Research teams from North Carolina State University, North Carolina Museum of Natural Sciences and California Academy of Sciences explain there are at least two different varieties of arachnid mites that have likely taken residence in the vicinity of your nose, just as they have on every mammal on the planet, except for members of the platypus family, according to a university news release.
Demodex mites are tiny relatives of spiders and ticks and reside in and on the skin of mammals, which often apparently house more than one species of mite; field mice, for instance, are known to have up to four different mite species on their faces alone.
Generally, the mites live out a harmless coexistence with their hosts -- although they have been known to cause their furry, four-legged hosts to suffer mange and humans to contract ailments like rosacea and blepharitis.

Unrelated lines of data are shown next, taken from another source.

(** C2. After [scrollToId] for an id whose element exists,
    [isManualScroll] is true and a timeout of 800 ms is pending; so it is
    once a click on such a navigation item has been rendered. While
    [isManualScroll] is true, a scroll event only records the position:
    [handleScroll] returns without setting state, so the active id stays;
    and neither a scroll event nor a click resets [isManualScroll]. A
    timeout that fires sets [isManualScroll] to false. *)
Theorem manual_scroll_ignores_scroll_events st :
  reachable st ->
  (forall id e,
      getElementById doc id = Some e ->
      isManualScroll (scrollToId id st) = true
      /\ timers (scrollToId id st) = timers st ++ [mkTimer false 800])
  /\ (forall i item e,
      render st !! i = Some item ->
      getElementById doc (data_id item) = Some e ->
      isManualScroll (step st (Click i)) = true
      /\ timers (step st (Click i)) = timers st ++ [mkTimer false 800])
  /\ (isManualScroll st = true ->
      forall y,
        dispatch_scroll y st = set_scrollY y st
        /\ activeId (step st (Scroll y)) = activeId st
        /\ isManualScroll (step st (Scroll y)) = true)
  /\ (isManualScroll st = true ->
      forall i, isManualScroll (step st (Click i)) = true)
  /\ (forall t ts,
      timers st = t :: ts ->
      timer_delay t = 800
      /\ isManualScroll (step st TimerFired) = false).
Proof.
  intros Hr. apply reachable_Inv in Hr as HI.
  assert (forall s, isManualScroll (flush doc NESTED_UPDATE_LIMIT s)
                    = isManualScroll s) as Hflush
    by (intros s; apply flush_untouched).
  split; [|split; [|split; [|split]]].
  - intros id e He. by rewrite (scrollToId_found doc _ e).
  - intros i item e Hi He. rewrite step_eq, Hflush.
    unfold dispatch_click. rewrite Hi.
    destruct (flush_untouched doc NESTED_UPDATE_LIMIT (onClick item st))
      as (_ & -> & _).
    apply render_lookup in Hi as (_ & _ & _ & ->).
    by rewrite (scrollToId_found doc _ e).
  - intros Hm y. rewrite step_eq, Hflush.
    rewrite (dispatch_scroll_eq doc _ _ HI), Hm.
    split; [done|]. split; [|done].
    rewrite flush_settled; [done|]. apply HI.
  - intros Hm i. rewrite step_eq, Hflush. unfold dispatch_click.
    destruct (render st !! i) as [item|] eqn:E; [|done].
    apply render_lookup in E as (_ & _ & _ & ->).
    rewrite scrollToId_isManualScroll. by destruct (getElementById _ _).
  - intros t ts Ht. rewrite step_eq, Hflush. unfold dispatch_timer.
    rewrite Ht. destruct HI as [(_ & _ & _ & HF) _]. rewrite Ht in HF.
    by inversion HF; subst.
Qed.

(** C3. [scrollToId], for an id that names an element of the document,
    sets the active id to that id and asks the window to scroll, with
    smooth behaviour, to the element's [offsetTop] less 80. A click on a
    navigation item whose id names an element does exactly this, and the
    active id is that id once the click has been rendered. *)
Theorem scrollToId_activates_and_scrolls st :
  (forall id e,
      getElementById doc id = Some e ->
      activeId (scrollToId id st) = Some id
      /\ scrollTo_calls (scrollToId id st) =
           scrollTo_calls st
             ++ [ {| behavior := smooth; top := offsetTop e - 80 |} ])
  /\ (forall i item e,
      render st !! i = Some item ->
      getElementById doc (data_id item) = Some e ->
      dispatch_click doc LABELS i st = scrollToId (data_id item) st
      /\ activeId (step st (Click i)) = Some (data_id item)
      /\ scrollTo_calls (step st (Click i)) =
           scrollTo_calls st
             ++ [ {| behavior := smooth; top := offsetTop e - 80 |} ]).
Proof.
  split.
  - intros id e He. by rewrite (scrollToId_found doc _ e).
  - intros i item e Hi He. rewrite step_eq. unfold dispatch_click.
    rewrite Hi.
    destruct (flush_untouched doc NESTED_UPDATE_LIMIT (onClick item st))
      as (_ & _ & _ & ->).
    apply render_lookup in Hi as (_ & _ & _ & ->).
    split; [done|].
    rewrite flush_activeId; rewrite (scrollToId_found doc _ e) by done.
    + done.
    + apply truthy_Some. by apply getElementById_Some in He as (_ & _ & ?).
Qed.
(** * cairocffi: handle ownership, type dispatch, keep-alive registry
      and stream adapters of [surfaces.py] and [patterns.py].

    The Python code is embedded as state-passing functions over a [World]
    that holds what the code can observe or mutate: the state of the
    foreign cairo library, the log of foreign calls issued, the finalizers
    registered with [ffi.gc], the heap of wrapper objects, the class-level
    set [KeepAlive.instances], raw memory and the state of user objects
    (file-like objects).  An operation returns the new world together with
    either a value or the exception it raised. *)

From Stdlib Require Import ZArith Lia Strings.Byte.
From stdpp Require Import gmap strings list fin_maps pretty.

Local Open Scope string_scope.
Local Open Scope Z_scope.

(** ** Values crossing the foreign boundary *)

(** A [cdata] pointer is its address; [ffi.NULL] is address 0. *)
Definition pointer := Z.
Definition NULL : pointer := 0.

Abbreviation bytes := (list Byte.byte).

Global Instance byte_eq_dec : EqDecision Byte.byte := Byte.byte_eq_dec.

(** cffi hands enum values to Python as strings: ['SUCCESS'], ['IMAGE']. *)
Definition status := string.
Definition SUCCESS : status := "SUCCESS".
Definition READ_ERROR : status := "READ_ERROR".
Definition WRITE_ERROR : status := "WRITE_ERROR".

(** The classes of both modules. *)
Inductive class :=
| Surface | ImageSurface | PDFSurface | PSSurface | SVGSurface
| RecordingSurface
| Pattern | SolidPattern | SurfacePattern | Gradient | LinearGradient
| RadialGradient.

Global Instance class_eq_dec : EqDecision class.
Proof. solve_decision. Defined.

(** The destructor handed to [ffi.gc]. *)
Inductive destructor := surface_destroy | pattern_destroy.

Global Instance destructor_eq_dec : EqDecision destructor.
Proof. solve_decision. Defined.

(** Exceptions the modelled code raises.  [CairoError] is the typed status
    error, carrying the status verbatim. *)
Inductive exn :=
| ValueError (msg : string)
| KeyError
| CairoError (st : status)
| OtherError (msg : string).

Inductive result (A : Type) :=
| Ok (a : A)
| Raise (e : exn).
Arguments Ok {A} a.
Arguments Raise {A} e.

(** The foreign calls the wrappers issue, as they appear in the log. *)
Inductive call :=
| call_surface_status (p : pointer)
| call_pattern_status (p : pointer)
| call_surface_get_type (p : pointer)
| call_pattern_get_type (p : pointer)
| call_surface_reference (p : pointer)
| call_pattern_reference (p : pointer)
| call_surface_destroy (p : pointer)
| call_pattern_destroy (p : pointer)
| call_surface_set_user_data (p : pointer) (callback : nat)
| call_surface_set_mime_data (p : pointer) (mime : string) (data : option bytes)
    (callback : option nat)
| call_surface_method (name : string) (p : pointer)
| call_pattern_method (name : string) (p : pointer) (arg : string)
| call_format_stride_for_width (format : string) (width : Z)
| call_image_surface_create (format : string) (width height : Z)
| call_image_surface_create_for_data (address : Z) (format : string)
    (width height stride : Z).

Global Instance call_eq_dec : EqDecision call.
Proof. solve_decision. Defined.

(** The foreign library is a black box: a state of its own and, per entry
    point, what it answers and how its state moves. *)
Record CairoLib := {
  cairo_state : Type;
  lib_surface_status : cairo_state → pointer → status;
  lib_pattern_status : cairo_state → pointer → status;
  lib_surface_get_type : cairo_state → pointer → string;
  lib_pattern_get_type : cairo_state → pointer → string;
  lib_surface_reference : cairo_state → pointer → cairo_state;
  lib_pattern_reference : cairo_state → pointer → cairo_state;
  lib_surface_destroy : cairo_state → pointer → cairo_state;
  lib_pattern_destroy : cairo_state → pointer → cairo_state;
  lib_surface_set_user_data : cairo_state → pointer → nat → cairo_state * status;
  lib_surface_set_mime_data :
    cairo_state → pointer → string → option bytes → option nat →
    cairo_state * status;
  lib_surface_method : string → cairo_state → pointer → cairo_state;
  lib_pattern_method : string → cairo_state → pointer → string → cairo_state;
  lib_format_stride_for_width : string → Z → Z;
  lib_image_surface_create :
    cairo_state → string → Z → Z → cairo_state * pointer;
  lib_image_surface_create_for_data :
    cairo_state → Z → string → Z → Z → Z → cairo_state * pointer;
}.

(** A wrapper object on the Python heap: its class and, once [__init__]
    has run its first line, the [ffi.gc] cdata stored in [self._pointer]. *)
Record cdata := {
  cd_id : nat;
  cd_addr : pointer;
}.

Record instance := {
  inst_class : class;
  inst_pointer : option cdata;
}.

(** A buffer object passed as image data: an [array.array] (it has
    [buffer_info] and [itemsize]) or another writable buffer, one that
    [ctypes.c_char.from_buffer] accepts, of [len] items. *)
Inductive buffer_obj :=
| ArrayArray (address : Z) (length : Z) (itemsize : Z)
| OtherBuffer (address : Z) (len : Z) (itemsize : Z).
Definition goals_against (team_id : Z) (m : match_record) : Z :=
  match valid_score m with Some (h, a) => _ga team_id m h a | None => 0%Z end.

Definition points_won (team_id : Z) (m : match_record) : Z :=
  match valid_score m with Some _ => points team_id m | None => 0%Z end.

Definition Zsum (l : list Z) : Z := fold_right Z.add 0%Z l.

(** A 3-0 home win of team 1 over team 2, and a 1-1 draw at team 2. *)
Definition home_win : match_record :=
  {| homeTeam_id := 1; awayTeam_id := 2;
     fullTime := Some {| home := Some 3%Z; away := Some 0%Z |};
     winner := Some "HOME_TEAM"%string |}.

Definition away_draw : match_record :=
  {| homeTeam_id := 2; awayTeam_id := 1;
     fullTime := Some {| home := Some 1%Z; away := Some 1%Z |};
     winner := Some "DRAW"%string |}.

End Form.

(** ** Python strings: [str.split()] and [str.lower()]

    A description is a [string] whose characters are code points below
    256 (Latin-1), which covers the words the code compares with. *)

Module Str.

(** [str.isspace] on one code point below 256: TAB..CR, FS..US, SPACE,
    NEL and NBSP. *)
Definition isspace (c : ascii) : bool :=
  let n := nat_of_ascii c in
  ((9 <=? n) && (n <=? 13) || (28 <=? n) && (n <=? 32) || (n =? 133) || (n =? 160))%nat.

(** [str.lower] on one code point below 256: A..Z and the accented
    capitals 0xC0..0xDE except the multiplication sign 0xD7. *)
Definition lower_char (c : ascii) : ascii :=
  let n := nat_of_ascii c in
  if ((65 <=? n) && (n <=? 90) || (192 <=? n) && (n <=? 222) && negb (n =? 215))%nat
  then ascii_of_nat (n + 32) else c.

Fixpoint lower (s : string) : string :=
  match s with
  | EmptyString => EmptyString
  | String c s' => String (lower_char c) (lower s')
  end.

Definition is_empty (s : string) : bool :=
  match s with EmptyString => true | String _ _ => false end.

(** The words of [s] that follow the word [cur] under construction;
    [cur] is empty when no word has been started. *)
Fixpoint split_from (cur : string) (s : string) : list string :=
  match s with
  | EmptyString => if is_empty cur then [] else [cur]
  | String c s' =>
      if isspace c
      then (if is_empty cur then split_from EmptyString s'
            else cur :: split_from EmptyString s')
      else split_from (cur ++ String c EmptyString) s'
  end.

(** [s.split()]: the maximal runs of non-whitespace characters. *)
Definition split (s : string) : list string := split_from EmptyString s.

(** Some character of [s] is not whitespace. *)
Fixpoint has_word (s : string) : bool :=
  match s with
  | EmptyString => false
  | String c s' => negb (isspace c) || has_word s'
  end.

End Str.

(** ** Expected goal rates: lines 225-229 of the module-level code *)

Module Rates.

Import Form.

(** Lines 225-226: the floored rates, the home one with its advantage
    factor. *)
Definition base_rates (hs as_ : summary) : R * R :=
  (Rmax 0.2 (0.65 * gf hs + 0.35 * ga as_) * 1.12,
   Rmax 0.2 (0.65 * gf as_ + 0.35 * ga hs)).

(** [w in ("rain", "snow")] *)
Definition rain_or_snow (w : string) : bool :=
  String.eqb w "rain" || String.eqb w "snow".

(** The test of line 227; [None] is the [IndexError] of [desc.split()[0]]
    on a description without a word. *)
Definition dampened (desc : string) : option bool :=
  match Str.split desc with
  | [] => None
  | w :: _ => Some (rain_or_snow (Str.lower w))
  end.

(** Lines 225-229: [lh] and [la] as passed to [score_matrix]. *)
Definition estimate (hs as_ : summary) (desc : string) : option (R * R) :=
  let '(lh, la) := base_rates hs as_ in
  match dampened desc with
  | None => None
  | Some d =>
      let '(lh, la) := if d then (lh * 0.95, la * 0.95) else (lh, la) in
      Some (Rmin lh 3.2, Rmin la 3.2)
  end.

End Rates.

(** ** numpy arrays of two dimensions *)

Module Np.

(** The value of a numpy float64 scalar division. *)
Inductive np_float :=
| Finite (x : R)
| PosInf
| NegInf
| NaN.

(** [x / s] on float64 scalars: numpy warns and does not raise when the
    divisor is zero. *)
Definition np_div (x s : R) : np_float :=
  if Req_dec_T s 0
  then (if Req_dec_T x 0 then NaN else if Rlt_dec 0 x then PosInf else NegInf)
  else Finite (x / s).

Definition is_finite (x : np_float) : Prop :=
  match x with Finite _ => True | _ => False end.

(** A C-contiguous array: its shape and its row-major buffer. *)
Record ndarray := { shape : nat * nat; data : list R }.

Definition rows (g : ndarray) : nat := fst (shape g).
Definition cols (g : ndarray) : nat := snd (shape g).

(** The buffer has one entry per cell. *)
Definition wf (g : ndarray) : Prop := length (data g) = (rows g * cols g)%nat.

(** The cell [g[h, a]] of the buffer. *)
Definition cell (g : ndarray) (h a : nat) : R := nth (h * cols g + a) (data g) 0.

Fixpoint upd (i : nat) (v : R) (l : list R) : list R :=
  match l, i with
  | [], _ => []
  | _ :: t, O => v :: t
  | x :: t, S i' => x :: upd i' v t
  end.

(** [np.zeros((r, c))] *)
Definition np_zeros (r c : nat) : ndarray :=
  {| shape := (r, c); data := repeat 0 (r * c) |}.

(** [g[h, a] = v]; [None] is the [IndexError] of an index out of range. *)
Definition setitem (g : ndarray) (h a : nat) (v : R) : option ndarray :=
  if ((h <? rows g) && (a <? cols g))%nat
  then Some {| shape := shape g; data := upd (h * cols g + a) v (data g) |}
  else None.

One of the most notable discoveries about the microscopic skin-dwellers is that everyone -- everyone -- has them, the new work emphasizes.
That realization hasn't always been straightforward because traditional sampling methods, such as scraping or pulling a piece of tape off of one's face, has typically only shown the existence of skin mites on 10-25 percent of adults. The fact that mites are found at a much higher rate on cadavers clued investigators into the notion that they are much more ubiquitous than previously thought.
In fact, Dan Fergus, a mite molecular biologist at the North Carolina Museum of Natural Sciences, discovered mite DNA could be sequenced from face scrapings regardless of whether a mite could be found under the microscope -- and that mite DNA was found on every single adult sampled by researchers.
Demodex brevis, which is short and chubby, and Demodex folliculorum, which is considered long and skinny, are the two most prevalent animal inhabitants on our mugs, though they aren't closely related at all.
Actually, the brevis is more closely related to dog mites than to the other human mite -- which demonstrates that humans acquired the mites in different ways and from different places.
And, yes, it's probable man's best friend at some point in evolutionary history gifted what has become one of man's most ubiquitous face mites.
It's assumed from scientific observation that Demodex have lived with their human hosts for a very long time and were already accompanying the early humans who migrated out of Africa and spread around the planet.
Indeed, the DNA from the brevis species used to find mites from China are genetically distinct from mites from the Americas.
Put another way, as East Asian and European human populations diverged over 40,000 years ago, so it seems, did their mite colonies.
Then again, the folliculorum mite from China is indistinguishable from that of the Americas.
As well, the brevis species appears to live deeper in one's pores than the folliculorum does, indicating it gets around and intermingles with different people less readily than the folliculorum.
The ancient journey of Homo sapiens, said the researchers, can be rediscovered through the evolution of the mites.